Vous êtes engagée depuis longtemps pour la place des femmes dans le cinéma. Pensez-vous que l’industrie a réellement évolué ces dernières années ?
Oui, les choses ont beaucoup changé depuis 2017, avec l’affaire Weinstein. Ce scandale a révélé un système profondément déséquilibré, comme l’a résumé Meryl Streep : “À l’époque, on le savait, et ça n’est plus possible, il faut que ça change.” Cela a provoqué une véritable prise de conscience dans notre milieu, sur la nécessité de repenser les rapports de force et de mieux protéger les femmes, les plus jeunes, les plus vulnérables.Depuis, des mesures concrètes ont été mises en place : formations, actions de prévention sur les violences sexistes et sexuelles, référents sur les tournages, chartes éthiques… Autant d’initiatives pour que ce genre de comportements ne soit plus toléré et pour préparer un cadre plus sain pour les générations futures. Mais il y a encore du chemin évidemment, on peut mieux faire c'est évident. On œuvre, on essaie, en tout cas pour moi qui suis plus vieille pour les jeunes actrices et acteurs, pour qu’ils ne se retrouvent pas dans des positions compliquées et aussi les protéger pour plus d'égalité.

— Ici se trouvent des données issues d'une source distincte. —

(* ===== verification/Reload.v ===== *)
(** * Loading and reloading the configuration keeps the invariant

    [mlvpn_config] on a file that has its mandatory values, no more tunnels
    than the scheduler's table holds, names the process title can show, and
    whose removed tunnels were resolved once.  At the end the tunnels of the
    list are those of the file. *)

From Stdlib Require Import Ascii String.
From S2P Require Import Prelude Double CString Timestamp Pkt Buffer Reorder Tunnel Loss Wrr Protocol Tuntap Rtun Frame Stage Invariant Status Safety Events ConfigLib Config.

(** ** What a file must have *)

(** A size that [mlvpn_reorder_create] can use, or 0. *)
Definition good_reorder_size (size : Z) : bool :=
  (size =? 0) || existsb (Z.eqb size) [2; 4; 8; 16; 32; 64; 128; 256; 512; 1024].

Definition has_value (config : config_t) (sec v : string) : bool :=
  bool_decide (is_Some (_conf_getValue config sec v).1).

(** The section of a tunnel. *)
Definition ordinary (sec : string) : bool := negb (bool_decide (sec = "general")) && negb (is_filters sec).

Quel regard portez-vous sur la situation actuelle de la femme en France ?
Il y a encore tellement de combats à mener, c’est certain. Ce sera ensemble, tous ensemble, je pense que ce sera une nécessité. On est dans une période où ça régresse, il faut le dire, et où certains pays sont même en train de revenir en arrière sur les droits qui ont été acquis donc il faut être encore plus soudés, avec cette sororité, le fait d'être plus ensemble, de réfléchir, de penser pour se protéger et voir comment on peut entrer en résistance, mais aussi essayer de protéger les droits et essayer de faire avancer les choses. On le sent peut-être beaucoup moins ici en France mais on le voit un peu partout, il y a une fragilité. Les femmes ont gagné beaucoup de droits, mais ils sont encore fragiles. J'adore cette phrase qui dit : “Ce ne sont pas les femmes qui sont fragiles, ce sont leurs droits.” Ils ne peuvent plus être remis en question. Il faut être encore plus solidaires, et les films peuvent permettre ça, la discussion aussi. En tout cas, c'est sûr que le féminisme ne tue personne, mais le masculinisme tue tous les jours.
Quels conseils donneriez-vous à de jeunes réalisatrices qui souhaitent se lancer aujourd’hui ?
Comme m’a dit Agnès Varda : “C'est en forgeant qu'on devient forgeron, et c'est en filmant qu'on devient filmeronne.” Il faut faire des films, des interviews, oser, et s'intéresser à tout. Je crois qu'il faut être libre, et pour être libre, l’argent est quand même un sujet. Souvent, on ne parle pas assez d'argent, mais c'est quand même le nerf de la guerre. J'étais productrice avant d'être réalisatrice, donc intéressez-vous à la production et aux finances.